Dataset entries
=== Begin Enclosure ===

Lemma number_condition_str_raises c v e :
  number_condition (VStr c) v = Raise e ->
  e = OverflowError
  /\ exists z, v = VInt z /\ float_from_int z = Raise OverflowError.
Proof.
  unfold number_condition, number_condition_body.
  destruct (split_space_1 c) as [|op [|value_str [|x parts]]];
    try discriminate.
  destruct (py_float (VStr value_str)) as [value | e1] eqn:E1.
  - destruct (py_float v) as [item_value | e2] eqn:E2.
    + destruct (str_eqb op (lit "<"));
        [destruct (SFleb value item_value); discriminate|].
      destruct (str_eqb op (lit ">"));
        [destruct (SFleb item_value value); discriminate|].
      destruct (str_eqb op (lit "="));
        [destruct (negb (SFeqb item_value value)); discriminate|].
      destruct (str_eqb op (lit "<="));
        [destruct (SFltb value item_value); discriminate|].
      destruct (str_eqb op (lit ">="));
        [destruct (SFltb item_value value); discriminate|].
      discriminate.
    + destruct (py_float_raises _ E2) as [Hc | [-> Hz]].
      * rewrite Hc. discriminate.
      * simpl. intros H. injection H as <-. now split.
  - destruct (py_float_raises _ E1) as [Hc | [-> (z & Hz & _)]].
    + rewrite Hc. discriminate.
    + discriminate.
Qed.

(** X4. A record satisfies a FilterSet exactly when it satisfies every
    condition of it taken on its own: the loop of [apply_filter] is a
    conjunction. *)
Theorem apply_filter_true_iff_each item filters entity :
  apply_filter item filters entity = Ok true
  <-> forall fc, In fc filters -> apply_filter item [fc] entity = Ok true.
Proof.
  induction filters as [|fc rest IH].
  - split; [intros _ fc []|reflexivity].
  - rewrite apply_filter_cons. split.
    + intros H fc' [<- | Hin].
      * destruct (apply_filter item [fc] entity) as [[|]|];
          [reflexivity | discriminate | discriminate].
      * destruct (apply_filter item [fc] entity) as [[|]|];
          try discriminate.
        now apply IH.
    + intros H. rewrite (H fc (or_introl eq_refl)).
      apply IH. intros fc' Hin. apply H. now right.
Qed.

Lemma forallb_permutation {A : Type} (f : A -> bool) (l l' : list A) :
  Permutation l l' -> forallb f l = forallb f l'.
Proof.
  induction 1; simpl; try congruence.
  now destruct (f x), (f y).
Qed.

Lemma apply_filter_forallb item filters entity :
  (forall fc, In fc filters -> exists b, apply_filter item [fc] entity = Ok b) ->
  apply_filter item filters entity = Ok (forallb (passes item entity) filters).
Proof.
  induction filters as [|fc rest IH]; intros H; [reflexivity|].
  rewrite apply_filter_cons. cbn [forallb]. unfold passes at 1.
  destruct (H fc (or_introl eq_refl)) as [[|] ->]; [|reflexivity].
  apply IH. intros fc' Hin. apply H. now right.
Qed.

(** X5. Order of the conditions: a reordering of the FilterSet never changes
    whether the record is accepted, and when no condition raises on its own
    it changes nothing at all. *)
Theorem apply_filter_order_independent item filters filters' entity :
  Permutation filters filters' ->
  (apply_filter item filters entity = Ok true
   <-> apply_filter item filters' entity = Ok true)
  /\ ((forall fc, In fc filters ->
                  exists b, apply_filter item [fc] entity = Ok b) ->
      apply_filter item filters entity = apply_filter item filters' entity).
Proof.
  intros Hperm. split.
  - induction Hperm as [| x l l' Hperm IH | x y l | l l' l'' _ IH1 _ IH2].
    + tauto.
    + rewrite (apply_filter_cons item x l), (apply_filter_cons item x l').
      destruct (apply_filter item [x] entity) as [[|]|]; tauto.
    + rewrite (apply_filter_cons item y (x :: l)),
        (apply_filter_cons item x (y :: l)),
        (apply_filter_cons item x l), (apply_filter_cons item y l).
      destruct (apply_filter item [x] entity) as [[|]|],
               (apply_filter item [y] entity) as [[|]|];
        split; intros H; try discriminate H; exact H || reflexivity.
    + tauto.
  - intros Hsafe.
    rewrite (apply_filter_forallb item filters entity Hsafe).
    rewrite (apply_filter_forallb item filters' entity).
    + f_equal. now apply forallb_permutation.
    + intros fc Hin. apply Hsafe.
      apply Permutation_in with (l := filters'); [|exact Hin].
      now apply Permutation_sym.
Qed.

=== End Enclosure ===
=== Begin Enclosure ===

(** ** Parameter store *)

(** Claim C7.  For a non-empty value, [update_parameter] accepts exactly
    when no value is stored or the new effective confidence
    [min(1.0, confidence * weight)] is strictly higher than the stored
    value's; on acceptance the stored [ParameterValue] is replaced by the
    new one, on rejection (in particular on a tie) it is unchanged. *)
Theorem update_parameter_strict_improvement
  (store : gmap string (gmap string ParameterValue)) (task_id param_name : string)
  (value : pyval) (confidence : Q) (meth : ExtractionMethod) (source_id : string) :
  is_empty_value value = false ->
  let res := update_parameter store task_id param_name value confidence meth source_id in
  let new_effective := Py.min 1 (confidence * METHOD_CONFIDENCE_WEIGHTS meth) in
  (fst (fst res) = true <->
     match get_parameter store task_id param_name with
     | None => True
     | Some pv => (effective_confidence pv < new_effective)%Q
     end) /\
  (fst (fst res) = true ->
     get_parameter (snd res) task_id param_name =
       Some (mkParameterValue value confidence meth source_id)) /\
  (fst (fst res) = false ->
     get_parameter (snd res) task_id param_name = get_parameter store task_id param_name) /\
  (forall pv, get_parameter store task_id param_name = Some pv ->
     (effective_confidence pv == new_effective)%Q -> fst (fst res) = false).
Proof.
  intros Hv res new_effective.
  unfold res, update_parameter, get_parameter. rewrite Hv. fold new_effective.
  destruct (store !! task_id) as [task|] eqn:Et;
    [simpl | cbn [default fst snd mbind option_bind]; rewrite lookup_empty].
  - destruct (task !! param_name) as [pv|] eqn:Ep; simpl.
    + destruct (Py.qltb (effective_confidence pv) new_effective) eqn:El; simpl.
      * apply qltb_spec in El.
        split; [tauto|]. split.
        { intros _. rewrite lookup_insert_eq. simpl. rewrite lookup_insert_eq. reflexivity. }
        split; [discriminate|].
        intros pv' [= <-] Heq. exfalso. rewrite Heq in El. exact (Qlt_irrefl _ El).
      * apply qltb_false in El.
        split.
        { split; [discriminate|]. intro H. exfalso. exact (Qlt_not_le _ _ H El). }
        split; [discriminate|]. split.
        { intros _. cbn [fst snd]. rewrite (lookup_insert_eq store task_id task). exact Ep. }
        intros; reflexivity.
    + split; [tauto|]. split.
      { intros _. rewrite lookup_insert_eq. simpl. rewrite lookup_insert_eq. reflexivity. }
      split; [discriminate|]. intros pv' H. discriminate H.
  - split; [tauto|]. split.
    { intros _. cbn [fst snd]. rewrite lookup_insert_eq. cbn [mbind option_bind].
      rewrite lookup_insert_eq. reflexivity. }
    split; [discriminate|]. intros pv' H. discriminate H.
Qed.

=== End Enclosure ===

• The task: Copy out, word for word, the part of the entries above that begins at the line with "- rewrite apply_filter_cons. split." and ends at the line with "whether the record", including both.

• Exercise answer:
  - rewrite apply_filter_cons. split.
    + intros H fc' [<- | Hin].
      * destruct (apply_filter item [fc] entity) as [[|]|];
          [reflexivity | discriminate | discriminate].
      * destruct (apply_filter item [fc] entity) as [[|]|];
          try discriminate.
        now apply IH.
    + intros H. rewrite (H fc (or_introl eq_refl)).
      apply IH. intros fc' Hin. apply H. now right.
Qed.

Lemma forallb_permutation {A : Type} (f : A -> bool) (l l' : list A) :
  Permutation l l' -> forallb f l = forallb f l'.
Proof.
  induction 1; simpl; try congruence.
  now destruct (f x), (f y).
Qed.

Lemma apply_filter_forallb item filters entity :
  (forall fc, In fc filters -> exists b, apply_filter item [fc] entity = Ok b) ->
  apply_filter item filters entity = Ok (forallb (passes item entity) filters).
Proof.
  induction filters as [|fc rest IH]; intros H; [reflexivity|].
  rewrite apply_filter_cons. cbn [forallb]. unfold passes at 1.
  destruct (H fc (or_introl eq_refl)) as [[|] ->]; [|reflexivity].
  apply IH. intros fc' Hin. apply H. now right.
Qed.

(** X5. Order of the conditions: a reordering of the FilterSet never changes
    whether the record is accepted, and when no condition raises on its own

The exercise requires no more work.